*WHAT IS NEEDED:* Below are the records; output them exactly from the first line through the line with "eexists. split; [reflexivity |].", stopping there.

*INPUT FOR THIS TASK:*
=== Begin Enclosure ===

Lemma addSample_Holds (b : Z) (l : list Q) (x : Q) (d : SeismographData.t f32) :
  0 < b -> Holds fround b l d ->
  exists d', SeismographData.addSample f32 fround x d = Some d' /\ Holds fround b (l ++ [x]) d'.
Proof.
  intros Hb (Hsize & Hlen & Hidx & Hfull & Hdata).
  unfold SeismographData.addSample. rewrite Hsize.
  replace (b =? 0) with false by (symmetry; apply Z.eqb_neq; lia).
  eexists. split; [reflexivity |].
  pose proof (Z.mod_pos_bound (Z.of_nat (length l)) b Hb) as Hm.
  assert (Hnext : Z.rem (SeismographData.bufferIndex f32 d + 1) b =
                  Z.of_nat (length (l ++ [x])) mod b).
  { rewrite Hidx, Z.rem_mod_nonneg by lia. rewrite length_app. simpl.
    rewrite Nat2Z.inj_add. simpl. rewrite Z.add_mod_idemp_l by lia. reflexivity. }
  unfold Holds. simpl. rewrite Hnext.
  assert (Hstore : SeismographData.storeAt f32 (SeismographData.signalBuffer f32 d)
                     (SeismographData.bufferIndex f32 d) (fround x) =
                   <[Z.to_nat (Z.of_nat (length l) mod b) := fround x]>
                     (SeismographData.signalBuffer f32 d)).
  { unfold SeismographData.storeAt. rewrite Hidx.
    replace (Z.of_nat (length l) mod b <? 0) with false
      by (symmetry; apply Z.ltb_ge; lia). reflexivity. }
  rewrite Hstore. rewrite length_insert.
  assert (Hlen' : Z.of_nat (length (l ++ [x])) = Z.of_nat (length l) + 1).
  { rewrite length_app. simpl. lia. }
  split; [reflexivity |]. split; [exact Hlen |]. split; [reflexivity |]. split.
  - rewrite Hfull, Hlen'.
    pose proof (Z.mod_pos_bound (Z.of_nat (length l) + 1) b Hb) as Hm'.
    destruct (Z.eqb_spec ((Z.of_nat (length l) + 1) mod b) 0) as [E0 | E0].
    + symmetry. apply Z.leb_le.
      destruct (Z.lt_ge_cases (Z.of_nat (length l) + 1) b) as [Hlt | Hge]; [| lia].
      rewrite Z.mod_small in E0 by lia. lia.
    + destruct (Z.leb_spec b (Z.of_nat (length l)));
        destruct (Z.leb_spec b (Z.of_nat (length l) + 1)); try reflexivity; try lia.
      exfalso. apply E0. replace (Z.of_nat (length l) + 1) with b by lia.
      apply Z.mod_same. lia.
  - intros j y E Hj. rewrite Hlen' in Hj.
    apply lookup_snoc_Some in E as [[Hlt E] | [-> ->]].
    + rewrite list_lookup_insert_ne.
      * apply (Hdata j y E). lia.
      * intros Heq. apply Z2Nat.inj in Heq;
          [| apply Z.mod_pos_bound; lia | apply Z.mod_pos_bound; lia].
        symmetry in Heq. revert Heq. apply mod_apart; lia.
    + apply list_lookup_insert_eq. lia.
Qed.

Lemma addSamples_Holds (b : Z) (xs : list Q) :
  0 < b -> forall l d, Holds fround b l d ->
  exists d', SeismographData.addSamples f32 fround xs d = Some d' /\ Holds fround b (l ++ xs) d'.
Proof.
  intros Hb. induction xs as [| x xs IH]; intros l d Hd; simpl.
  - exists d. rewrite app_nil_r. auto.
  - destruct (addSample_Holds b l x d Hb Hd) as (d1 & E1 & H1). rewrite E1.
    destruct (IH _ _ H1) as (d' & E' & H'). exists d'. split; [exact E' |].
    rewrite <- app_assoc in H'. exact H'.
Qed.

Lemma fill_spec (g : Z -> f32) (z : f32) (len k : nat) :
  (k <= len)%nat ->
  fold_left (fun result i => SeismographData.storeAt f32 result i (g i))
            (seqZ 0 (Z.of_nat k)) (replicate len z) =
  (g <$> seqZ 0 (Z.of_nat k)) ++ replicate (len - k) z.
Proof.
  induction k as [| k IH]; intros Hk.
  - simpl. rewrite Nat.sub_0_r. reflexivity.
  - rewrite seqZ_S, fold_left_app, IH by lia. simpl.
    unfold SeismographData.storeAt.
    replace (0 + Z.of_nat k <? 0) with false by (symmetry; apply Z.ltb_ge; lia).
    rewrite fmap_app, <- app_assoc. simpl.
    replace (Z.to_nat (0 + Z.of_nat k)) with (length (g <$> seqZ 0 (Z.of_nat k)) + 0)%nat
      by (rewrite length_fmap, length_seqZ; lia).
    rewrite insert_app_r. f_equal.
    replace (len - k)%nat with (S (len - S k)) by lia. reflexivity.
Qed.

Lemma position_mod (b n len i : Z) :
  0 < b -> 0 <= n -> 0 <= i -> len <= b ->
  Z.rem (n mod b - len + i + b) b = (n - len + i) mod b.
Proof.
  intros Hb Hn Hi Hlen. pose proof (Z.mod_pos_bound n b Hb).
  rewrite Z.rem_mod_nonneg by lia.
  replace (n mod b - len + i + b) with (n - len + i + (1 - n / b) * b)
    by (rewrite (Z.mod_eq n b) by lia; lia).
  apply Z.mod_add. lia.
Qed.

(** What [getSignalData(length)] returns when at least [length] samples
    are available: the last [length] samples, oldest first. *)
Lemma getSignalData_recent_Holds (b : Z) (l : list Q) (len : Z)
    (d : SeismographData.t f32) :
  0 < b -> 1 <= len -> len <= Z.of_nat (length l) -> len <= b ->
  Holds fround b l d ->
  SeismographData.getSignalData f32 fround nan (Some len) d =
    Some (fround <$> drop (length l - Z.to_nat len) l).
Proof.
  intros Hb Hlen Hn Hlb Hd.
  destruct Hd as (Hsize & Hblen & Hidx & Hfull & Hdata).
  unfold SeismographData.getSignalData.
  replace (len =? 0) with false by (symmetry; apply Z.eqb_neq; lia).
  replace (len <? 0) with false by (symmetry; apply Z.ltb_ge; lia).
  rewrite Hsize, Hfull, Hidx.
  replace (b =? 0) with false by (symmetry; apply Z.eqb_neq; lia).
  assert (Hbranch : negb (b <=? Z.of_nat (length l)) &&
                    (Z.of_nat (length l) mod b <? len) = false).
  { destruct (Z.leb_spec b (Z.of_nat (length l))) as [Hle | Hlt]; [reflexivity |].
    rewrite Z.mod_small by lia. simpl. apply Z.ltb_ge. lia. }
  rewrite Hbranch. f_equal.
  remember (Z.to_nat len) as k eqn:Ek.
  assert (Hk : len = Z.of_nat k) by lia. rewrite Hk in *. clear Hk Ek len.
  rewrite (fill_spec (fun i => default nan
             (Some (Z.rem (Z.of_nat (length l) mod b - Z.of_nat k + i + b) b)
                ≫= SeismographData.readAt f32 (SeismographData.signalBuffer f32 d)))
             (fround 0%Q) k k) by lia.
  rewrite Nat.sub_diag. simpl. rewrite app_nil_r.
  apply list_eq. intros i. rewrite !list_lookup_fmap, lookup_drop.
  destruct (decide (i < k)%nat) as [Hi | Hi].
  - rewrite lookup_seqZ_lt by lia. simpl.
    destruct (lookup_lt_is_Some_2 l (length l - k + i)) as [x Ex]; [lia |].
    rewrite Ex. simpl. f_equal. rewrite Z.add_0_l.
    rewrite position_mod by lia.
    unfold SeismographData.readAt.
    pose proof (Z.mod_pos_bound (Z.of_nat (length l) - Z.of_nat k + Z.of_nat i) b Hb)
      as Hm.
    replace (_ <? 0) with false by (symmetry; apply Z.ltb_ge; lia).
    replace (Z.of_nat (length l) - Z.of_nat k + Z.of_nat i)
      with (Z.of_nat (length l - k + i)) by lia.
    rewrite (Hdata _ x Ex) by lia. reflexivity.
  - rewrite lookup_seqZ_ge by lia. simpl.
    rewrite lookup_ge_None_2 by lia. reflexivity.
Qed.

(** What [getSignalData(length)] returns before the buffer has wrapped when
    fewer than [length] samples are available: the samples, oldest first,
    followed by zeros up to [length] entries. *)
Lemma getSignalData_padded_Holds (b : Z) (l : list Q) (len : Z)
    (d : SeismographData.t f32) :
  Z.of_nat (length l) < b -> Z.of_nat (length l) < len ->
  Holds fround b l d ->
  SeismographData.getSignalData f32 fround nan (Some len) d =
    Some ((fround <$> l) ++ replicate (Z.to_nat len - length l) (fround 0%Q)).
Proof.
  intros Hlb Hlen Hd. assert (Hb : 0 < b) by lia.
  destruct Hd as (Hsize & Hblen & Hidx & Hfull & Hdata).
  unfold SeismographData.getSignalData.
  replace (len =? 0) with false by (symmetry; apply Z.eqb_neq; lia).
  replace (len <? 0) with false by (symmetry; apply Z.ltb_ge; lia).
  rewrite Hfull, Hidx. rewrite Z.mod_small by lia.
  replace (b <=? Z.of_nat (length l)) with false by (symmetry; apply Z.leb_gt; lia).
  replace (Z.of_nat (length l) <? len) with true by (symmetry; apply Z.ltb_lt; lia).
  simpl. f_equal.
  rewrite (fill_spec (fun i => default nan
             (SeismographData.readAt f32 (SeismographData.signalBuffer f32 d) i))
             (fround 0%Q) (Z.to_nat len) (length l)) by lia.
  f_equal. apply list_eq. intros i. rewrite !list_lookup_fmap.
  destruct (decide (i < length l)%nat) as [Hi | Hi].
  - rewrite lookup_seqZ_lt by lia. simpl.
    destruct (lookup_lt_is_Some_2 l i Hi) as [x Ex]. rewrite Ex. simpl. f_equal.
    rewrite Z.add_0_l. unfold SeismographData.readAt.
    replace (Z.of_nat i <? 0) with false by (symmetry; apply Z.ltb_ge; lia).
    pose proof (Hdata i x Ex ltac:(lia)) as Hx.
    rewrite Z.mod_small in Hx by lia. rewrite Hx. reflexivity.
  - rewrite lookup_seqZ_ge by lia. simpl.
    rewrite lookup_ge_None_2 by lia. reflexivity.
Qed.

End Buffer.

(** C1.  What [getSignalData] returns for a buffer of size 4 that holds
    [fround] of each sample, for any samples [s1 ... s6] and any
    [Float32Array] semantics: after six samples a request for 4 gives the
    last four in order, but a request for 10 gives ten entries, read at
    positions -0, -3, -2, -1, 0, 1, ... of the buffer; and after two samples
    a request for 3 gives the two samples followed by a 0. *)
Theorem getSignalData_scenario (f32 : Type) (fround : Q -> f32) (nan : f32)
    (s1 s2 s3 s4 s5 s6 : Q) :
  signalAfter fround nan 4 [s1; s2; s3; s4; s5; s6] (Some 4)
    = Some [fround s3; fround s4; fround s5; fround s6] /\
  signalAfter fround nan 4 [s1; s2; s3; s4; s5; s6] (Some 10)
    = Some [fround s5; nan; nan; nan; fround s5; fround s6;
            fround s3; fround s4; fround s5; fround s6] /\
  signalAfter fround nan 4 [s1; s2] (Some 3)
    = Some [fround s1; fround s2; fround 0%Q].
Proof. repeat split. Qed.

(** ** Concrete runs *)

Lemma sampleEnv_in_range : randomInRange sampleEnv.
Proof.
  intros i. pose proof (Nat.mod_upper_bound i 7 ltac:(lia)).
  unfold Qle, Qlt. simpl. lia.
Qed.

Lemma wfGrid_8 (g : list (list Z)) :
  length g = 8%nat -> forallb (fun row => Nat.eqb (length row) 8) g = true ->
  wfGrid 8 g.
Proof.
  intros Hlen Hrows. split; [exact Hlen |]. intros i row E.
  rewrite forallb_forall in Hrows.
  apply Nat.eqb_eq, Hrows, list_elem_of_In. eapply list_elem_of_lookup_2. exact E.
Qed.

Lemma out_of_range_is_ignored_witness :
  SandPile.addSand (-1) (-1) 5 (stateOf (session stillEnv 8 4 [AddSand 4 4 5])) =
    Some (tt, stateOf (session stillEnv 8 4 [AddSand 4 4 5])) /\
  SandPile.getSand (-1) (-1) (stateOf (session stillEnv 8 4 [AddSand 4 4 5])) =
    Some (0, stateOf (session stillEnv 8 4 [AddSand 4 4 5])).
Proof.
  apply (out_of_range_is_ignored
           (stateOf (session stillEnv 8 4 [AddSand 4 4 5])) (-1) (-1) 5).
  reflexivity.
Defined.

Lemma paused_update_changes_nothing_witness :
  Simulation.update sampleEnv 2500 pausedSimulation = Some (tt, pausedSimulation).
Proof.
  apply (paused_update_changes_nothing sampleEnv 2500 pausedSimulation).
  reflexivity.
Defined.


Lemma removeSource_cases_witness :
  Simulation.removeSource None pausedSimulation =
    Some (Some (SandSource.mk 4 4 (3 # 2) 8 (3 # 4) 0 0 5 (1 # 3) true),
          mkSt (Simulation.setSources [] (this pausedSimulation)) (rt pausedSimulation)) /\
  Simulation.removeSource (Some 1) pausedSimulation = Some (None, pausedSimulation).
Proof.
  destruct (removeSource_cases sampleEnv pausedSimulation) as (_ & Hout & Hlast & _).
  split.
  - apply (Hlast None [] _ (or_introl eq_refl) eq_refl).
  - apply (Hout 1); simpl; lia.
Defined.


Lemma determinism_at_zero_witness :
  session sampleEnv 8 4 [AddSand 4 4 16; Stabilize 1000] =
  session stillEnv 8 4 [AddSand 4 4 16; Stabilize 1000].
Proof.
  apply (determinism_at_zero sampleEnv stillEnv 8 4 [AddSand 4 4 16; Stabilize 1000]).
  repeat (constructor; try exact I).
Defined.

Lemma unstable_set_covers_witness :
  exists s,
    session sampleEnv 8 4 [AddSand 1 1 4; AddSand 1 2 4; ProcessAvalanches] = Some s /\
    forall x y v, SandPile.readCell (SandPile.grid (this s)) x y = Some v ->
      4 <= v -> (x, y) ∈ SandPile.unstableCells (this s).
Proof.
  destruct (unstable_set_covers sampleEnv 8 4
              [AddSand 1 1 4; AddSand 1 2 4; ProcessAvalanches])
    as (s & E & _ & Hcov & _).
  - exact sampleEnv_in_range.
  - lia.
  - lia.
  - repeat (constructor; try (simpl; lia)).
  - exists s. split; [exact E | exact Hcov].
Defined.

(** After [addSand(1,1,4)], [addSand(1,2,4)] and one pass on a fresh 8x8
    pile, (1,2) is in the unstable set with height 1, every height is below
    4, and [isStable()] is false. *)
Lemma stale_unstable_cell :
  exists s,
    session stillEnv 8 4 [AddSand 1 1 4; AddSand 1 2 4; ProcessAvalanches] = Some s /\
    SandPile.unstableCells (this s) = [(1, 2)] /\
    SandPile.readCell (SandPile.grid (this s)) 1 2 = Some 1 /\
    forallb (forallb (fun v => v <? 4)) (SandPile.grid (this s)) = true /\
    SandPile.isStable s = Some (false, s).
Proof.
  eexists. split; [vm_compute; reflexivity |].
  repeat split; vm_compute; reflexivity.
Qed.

=== End Enclosure ===

*EXERCISE SOLUTION:*
Lemma addSample_Holds (b : Z) (l : list Q) (x : Q) (d : SeismographData.t f32) :
  0 < b -> Holds fround b l d ->
  exists d', SeismographData.addSample f32 fround x d = Some d' /\ Holds fround b (l ++ [x]) d'.
Proof.
  intros Hb (Hsize & Hlen & Hidx & Hfull & Hdata).
  unfold SeismographData.addSample. rewrite Hsize.
  replace (b =? 0) with false by (symmetry; apply Z.eqb_neq; lia).
  eexists. split; [reflexivity |].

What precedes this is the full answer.